--- What needs to be done ---
Below are the entries to work from; restate word for word the portion that opens with the line containing "(** * Resource" and closes with the line containing "names to values.", keeping both.

--- Stored data ---
#####

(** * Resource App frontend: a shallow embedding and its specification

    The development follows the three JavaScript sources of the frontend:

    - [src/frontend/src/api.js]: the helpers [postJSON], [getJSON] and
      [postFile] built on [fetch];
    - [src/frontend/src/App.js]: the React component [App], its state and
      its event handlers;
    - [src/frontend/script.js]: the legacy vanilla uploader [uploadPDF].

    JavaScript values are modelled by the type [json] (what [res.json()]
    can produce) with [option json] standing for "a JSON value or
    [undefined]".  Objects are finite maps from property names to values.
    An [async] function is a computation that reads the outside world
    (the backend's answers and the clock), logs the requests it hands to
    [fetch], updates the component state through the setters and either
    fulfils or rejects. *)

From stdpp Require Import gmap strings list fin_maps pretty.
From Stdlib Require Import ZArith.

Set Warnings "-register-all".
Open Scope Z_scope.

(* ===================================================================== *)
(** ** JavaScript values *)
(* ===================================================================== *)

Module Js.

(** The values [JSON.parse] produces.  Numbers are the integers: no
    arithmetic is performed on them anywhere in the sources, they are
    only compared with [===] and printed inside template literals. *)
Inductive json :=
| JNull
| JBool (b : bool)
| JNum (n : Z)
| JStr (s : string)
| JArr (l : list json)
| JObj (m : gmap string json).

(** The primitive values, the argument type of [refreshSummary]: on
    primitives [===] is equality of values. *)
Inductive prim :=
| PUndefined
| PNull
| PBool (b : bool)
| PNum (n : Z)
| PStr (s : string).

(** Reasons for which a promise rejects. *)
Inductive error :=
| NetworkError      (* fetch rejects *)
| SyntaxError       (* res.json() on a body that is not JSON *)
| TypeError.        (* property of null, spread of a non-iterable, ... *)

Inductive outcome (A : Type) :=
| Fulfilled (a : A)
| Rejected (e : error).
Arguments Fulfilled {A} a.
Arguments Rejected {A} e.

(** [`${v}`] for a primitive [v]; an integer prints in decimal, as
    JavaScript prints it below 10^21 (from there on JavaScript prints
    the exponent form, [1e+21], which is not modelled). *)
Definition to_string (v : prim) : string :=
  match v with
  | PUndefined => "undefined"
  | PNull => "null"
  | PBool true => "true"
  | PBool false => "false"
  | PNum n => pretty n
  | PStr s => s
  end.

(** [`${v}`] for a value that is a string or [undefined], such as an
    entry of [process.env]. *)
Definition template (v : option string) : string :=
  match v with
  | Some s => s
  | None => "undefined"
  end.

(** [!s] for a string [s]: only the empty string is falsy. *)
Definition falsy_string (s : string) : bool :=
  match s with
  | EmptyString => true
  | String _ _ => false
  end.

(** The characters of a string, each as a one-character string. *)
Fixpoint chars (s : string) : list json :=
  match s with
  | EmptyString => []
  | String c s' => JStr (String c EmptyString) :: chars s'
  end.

#####

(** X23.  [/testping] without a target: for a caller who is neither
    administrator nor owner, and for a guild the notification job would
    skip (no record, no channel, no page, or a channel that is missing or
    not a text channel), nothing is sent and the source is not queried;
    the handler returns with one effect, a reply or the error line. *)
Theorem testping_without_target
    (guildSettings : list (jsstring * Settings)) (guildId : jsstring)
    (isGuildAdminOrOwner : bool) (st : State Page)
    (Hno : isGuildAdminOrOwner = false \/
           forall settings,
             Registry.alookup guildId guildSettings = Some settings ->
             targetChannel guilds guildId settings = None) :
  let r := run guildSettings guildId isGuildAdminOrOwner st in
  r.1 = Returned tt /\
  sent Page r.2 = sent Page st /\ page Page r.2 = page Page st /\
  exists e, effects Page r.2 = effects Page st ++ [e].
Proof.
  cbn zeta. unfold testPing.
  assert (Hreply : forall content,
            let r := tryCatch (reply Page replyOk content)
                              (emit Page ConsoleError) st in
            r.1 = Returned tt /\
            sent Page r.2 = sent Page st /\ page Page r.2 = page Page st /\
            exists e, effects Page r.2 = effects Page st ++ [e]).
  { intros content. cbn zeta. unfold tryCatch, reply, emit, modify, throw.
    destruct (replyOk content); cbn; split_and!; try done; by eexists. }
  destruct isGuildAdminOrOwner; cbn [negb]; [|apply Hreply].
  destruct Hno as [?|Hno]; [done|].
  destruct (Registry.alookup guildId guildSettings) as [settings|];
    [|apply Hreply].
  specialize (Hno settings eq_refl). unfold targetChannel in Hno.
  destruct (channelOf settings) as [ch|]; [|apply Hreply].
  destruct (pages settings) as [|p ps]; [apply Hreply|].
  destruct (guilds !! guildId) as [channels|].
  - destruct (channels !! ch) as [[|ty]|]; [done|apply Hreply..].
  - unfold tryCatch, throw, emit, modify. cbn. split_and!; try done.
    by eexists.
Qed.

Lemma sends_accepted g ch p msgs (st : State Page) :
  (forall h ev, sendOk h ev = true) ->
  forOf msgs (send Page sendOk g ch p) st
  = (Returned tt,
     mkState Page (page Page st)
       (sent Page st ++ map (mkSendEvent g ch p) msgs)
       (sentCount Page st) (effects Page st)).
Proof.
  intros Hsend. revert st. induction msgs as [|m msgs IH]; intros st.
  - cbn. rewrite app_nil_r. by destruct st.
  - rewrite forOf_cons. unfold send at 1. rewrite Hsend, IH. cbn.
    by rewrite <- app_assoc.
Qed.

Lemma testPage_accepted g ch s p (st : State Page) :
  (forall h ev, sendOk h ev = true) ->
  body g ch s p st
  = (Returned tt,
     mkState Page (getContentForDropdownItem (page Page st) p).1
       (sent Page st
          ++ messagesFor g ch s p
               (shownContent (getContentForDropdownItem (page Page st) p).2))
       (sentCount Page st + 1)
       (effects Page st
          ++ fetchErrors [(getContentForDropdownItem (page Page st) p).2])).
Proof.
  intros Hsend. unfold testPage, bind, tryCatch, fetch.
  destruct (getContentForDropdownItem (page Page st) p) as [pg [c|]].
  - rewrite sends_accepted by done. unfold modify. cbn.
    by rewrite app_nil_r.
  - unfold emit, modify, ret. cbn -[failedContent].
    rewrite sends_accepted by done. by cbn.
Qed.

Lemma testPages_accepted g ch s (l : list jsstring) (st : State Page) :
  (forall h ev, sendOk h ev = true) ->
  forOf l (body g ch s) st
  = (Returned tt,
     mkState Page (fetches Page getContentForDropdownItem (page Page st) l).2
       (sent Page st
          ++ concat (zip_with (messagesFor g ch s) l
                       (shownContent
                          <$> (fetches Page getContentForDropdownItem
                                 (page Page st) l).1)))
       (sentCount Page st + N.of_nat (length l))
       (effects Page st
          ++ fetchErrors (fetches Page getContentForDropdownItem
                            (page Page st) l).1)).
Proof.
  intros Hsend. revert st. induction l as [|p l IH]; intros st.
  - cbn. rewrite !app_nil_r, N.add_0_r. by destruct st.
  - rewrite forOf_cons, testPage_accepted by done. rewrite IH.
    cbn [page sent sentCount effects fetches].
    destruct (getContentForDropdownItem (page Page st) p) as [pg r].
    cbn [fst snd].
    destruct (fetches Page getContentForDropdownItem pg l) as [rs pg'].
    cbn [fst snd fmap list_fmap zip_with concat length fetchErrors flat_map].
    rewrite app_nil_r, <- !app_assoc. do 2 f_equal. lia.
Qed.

#####

--- Answer below ---
(** * Resource App frontend: a shallow embedding and its specification

    The development follows the three JavaScript sources of the frontend:

    - [src/frontend/src/api.js]: the helpers [postJSON], [getJSON] and
      [postFile] built on [fetch];
    - [src/frontend/src/App.js]: the React component [App], its state and
      its event handlers;
    - [src/frontend/script.js]: the legacy vanilla uploader [uploadPDF].

    JavaScript values are modelled by the type [json] (what [res.json()]
    can produce) with [option json] standing for "a JSON value or
    [undefined]".  Objects are finite maps from property names to values.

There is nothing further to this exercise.